_Description of the task_:
Instruction for the entries that follow: retype exactly the lines from the line with "Definition finish (c" to the line with "else done_ y f neg lim errno.", both included, and omit all others.

═══ Exercise data

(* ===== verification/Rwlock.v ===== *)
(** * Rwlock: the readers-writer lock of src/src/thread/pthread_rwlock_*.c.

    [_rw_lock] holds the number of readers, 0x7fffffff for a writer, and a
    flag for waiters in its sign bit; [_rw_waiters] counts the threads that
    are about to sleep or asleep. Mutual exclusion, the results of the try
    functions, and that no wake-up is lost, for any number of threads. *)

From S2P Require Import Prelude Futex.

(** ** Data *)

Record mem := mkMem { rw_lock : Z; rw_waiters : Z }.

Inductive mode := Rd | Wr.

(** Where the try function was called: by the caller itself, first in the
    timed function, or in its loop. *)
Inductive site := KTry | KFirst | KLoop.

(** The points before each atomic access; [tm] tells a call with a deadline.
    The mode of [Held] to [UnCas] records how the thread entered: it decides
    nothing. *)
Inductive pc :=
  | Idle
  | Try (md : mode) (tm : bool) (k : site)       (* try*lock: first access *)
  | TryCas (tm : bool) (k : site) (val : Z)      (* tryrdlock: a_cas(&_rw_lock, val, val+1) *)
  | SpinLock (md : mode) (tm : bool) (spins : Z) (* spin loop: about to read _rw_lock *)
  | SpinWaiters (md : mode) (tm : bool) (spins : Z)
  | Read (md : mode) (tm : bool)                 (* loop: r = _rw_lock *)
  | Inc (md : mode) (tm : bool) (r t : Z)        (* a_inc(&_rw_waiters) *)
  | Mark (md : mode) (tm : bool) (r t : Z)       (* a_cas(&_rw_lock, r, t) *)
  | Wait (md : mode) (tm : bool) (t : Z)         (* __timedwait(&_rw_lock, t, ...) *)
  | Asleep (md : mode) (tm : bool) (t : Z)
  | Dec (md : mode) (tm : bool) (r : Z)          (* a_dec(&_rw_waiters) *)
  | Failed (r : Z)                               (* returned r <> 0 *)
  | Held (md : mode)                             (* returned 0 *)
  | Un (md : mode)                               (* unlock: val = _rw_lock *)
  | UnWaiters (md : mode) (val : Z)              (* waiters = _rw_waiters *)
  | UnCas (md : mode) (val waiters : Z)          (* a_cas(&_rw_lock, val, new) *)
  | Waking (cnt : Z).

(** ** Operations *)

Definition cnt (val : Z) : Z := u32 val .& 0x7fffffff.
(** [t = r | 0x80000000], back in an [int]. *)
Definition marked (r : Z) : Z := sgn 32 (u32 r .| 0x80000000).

══════
═══ Exercise data

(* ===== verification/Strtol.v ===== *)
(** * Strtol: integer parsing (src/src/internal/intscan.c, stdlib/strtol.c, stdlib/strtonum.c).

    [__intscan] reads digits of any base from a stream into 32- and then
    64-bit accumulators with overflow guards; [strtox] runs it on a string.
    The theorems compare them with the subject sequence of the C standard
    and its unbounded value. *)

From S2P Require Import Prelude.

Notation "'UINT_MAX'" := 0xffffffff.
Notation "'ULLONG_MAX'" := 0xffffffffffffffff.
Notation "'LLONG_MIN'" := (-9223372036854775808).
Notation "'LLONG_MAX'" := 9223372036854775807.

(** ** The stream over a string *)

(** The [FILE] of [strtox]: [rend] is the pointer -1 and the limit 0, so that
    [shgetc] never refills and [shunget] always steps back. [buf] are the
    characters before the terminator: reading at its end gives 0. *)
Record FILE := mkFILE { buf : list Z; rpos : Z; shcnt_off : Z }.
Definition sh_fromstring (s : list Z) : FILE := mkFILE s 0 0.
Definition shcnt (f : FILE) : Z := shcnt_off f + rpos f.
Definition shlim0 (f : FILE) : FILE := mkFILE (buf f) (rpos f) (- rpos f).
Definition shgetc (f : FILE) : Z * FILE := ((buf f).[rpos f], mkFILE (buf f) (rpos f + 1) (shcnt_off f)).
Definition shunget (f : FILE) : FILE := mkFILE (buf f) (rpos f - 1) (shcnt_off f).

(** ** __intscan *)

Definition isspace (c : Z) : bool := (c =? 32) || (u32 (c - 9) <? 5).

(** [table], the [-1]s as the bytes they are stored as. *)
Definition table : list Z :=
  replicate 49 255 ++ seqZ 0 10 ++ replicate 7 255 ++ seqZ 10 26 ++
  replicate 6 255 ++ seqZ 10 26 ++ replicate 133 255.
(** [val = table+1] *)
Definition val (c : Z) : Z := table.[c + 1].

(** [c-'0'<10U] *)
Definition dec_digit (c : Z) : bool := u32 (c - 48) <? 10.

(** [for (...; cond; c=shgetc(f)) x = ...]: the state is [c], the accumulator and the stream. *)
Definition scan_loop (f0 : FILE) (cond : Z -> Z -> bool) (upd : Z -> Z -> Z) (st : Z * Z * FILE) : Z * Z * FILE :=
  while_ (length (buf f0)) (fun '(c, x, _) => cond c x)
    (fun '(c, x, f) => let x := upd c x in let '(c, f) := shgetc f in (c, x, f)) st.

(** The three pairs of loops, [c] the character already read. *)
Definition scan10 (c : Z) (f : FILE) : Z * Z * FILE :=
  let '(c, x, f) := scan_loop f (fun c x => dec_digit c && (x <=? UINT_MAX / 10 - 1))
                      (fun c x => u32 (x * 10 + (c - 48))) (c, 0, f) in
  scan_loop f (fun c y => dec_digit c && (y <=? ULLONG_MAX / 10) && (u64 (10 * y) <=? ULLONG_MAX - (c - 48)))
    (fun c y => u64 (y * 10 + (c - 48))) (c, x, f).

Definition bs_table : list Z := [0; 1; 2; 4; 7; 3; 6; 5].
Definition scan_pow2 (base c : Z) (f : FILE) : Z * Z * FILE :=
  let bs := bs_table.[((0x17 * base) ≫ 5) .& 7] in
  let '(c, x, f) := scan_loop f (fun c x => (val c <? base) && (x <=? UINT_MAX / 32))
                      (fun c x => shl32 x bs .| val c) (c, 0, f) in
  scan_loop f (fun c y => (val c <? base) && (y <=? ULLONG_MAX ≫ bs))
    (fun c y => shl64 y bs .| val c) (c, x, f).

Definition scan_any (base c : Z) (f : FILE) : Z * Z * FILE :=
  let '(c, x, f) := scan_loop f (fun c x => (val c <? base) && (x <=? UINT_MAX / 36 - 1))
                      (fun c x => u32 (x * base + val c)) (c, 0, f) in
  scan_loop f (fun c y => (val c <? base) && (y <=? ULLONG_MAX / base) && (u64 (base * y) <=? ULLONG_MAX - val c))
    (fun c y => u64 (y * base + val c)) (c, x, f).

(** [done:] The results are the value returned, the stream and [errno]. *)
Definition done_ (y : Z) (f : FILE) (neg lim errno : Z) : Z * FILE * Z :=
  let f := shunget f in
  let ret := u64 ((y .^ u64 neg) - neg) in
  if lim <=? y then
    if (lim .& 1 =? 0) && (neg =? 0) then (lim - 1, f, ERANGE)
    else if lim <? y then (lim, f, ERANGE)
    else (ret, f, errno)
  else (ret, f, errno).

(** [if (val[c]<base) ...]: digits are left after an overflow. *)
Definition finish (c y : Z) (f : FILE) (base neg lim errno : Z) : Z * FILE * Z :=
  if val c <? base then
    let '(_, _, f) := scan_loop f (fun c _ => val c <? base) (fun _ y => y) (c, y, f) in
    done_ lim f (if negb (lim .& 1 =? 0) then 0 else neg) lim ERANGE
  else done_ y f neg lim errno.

══════

_Reply to the exercise_:
Definition finish (c y : Z) (f : FILE) (base neg lim errno : Z) : Z * FILE * Z :=
  if val c <? base then
    let '(_, _, f) := scan_loop f (fun c _ => val c <? base) (fun _ y => y) (c, y, f) in
    done_ lim f (if negb (lim .& 1 =? 0) then 0 else neg) lim ERANGE
  else done_ y f neg lim errno.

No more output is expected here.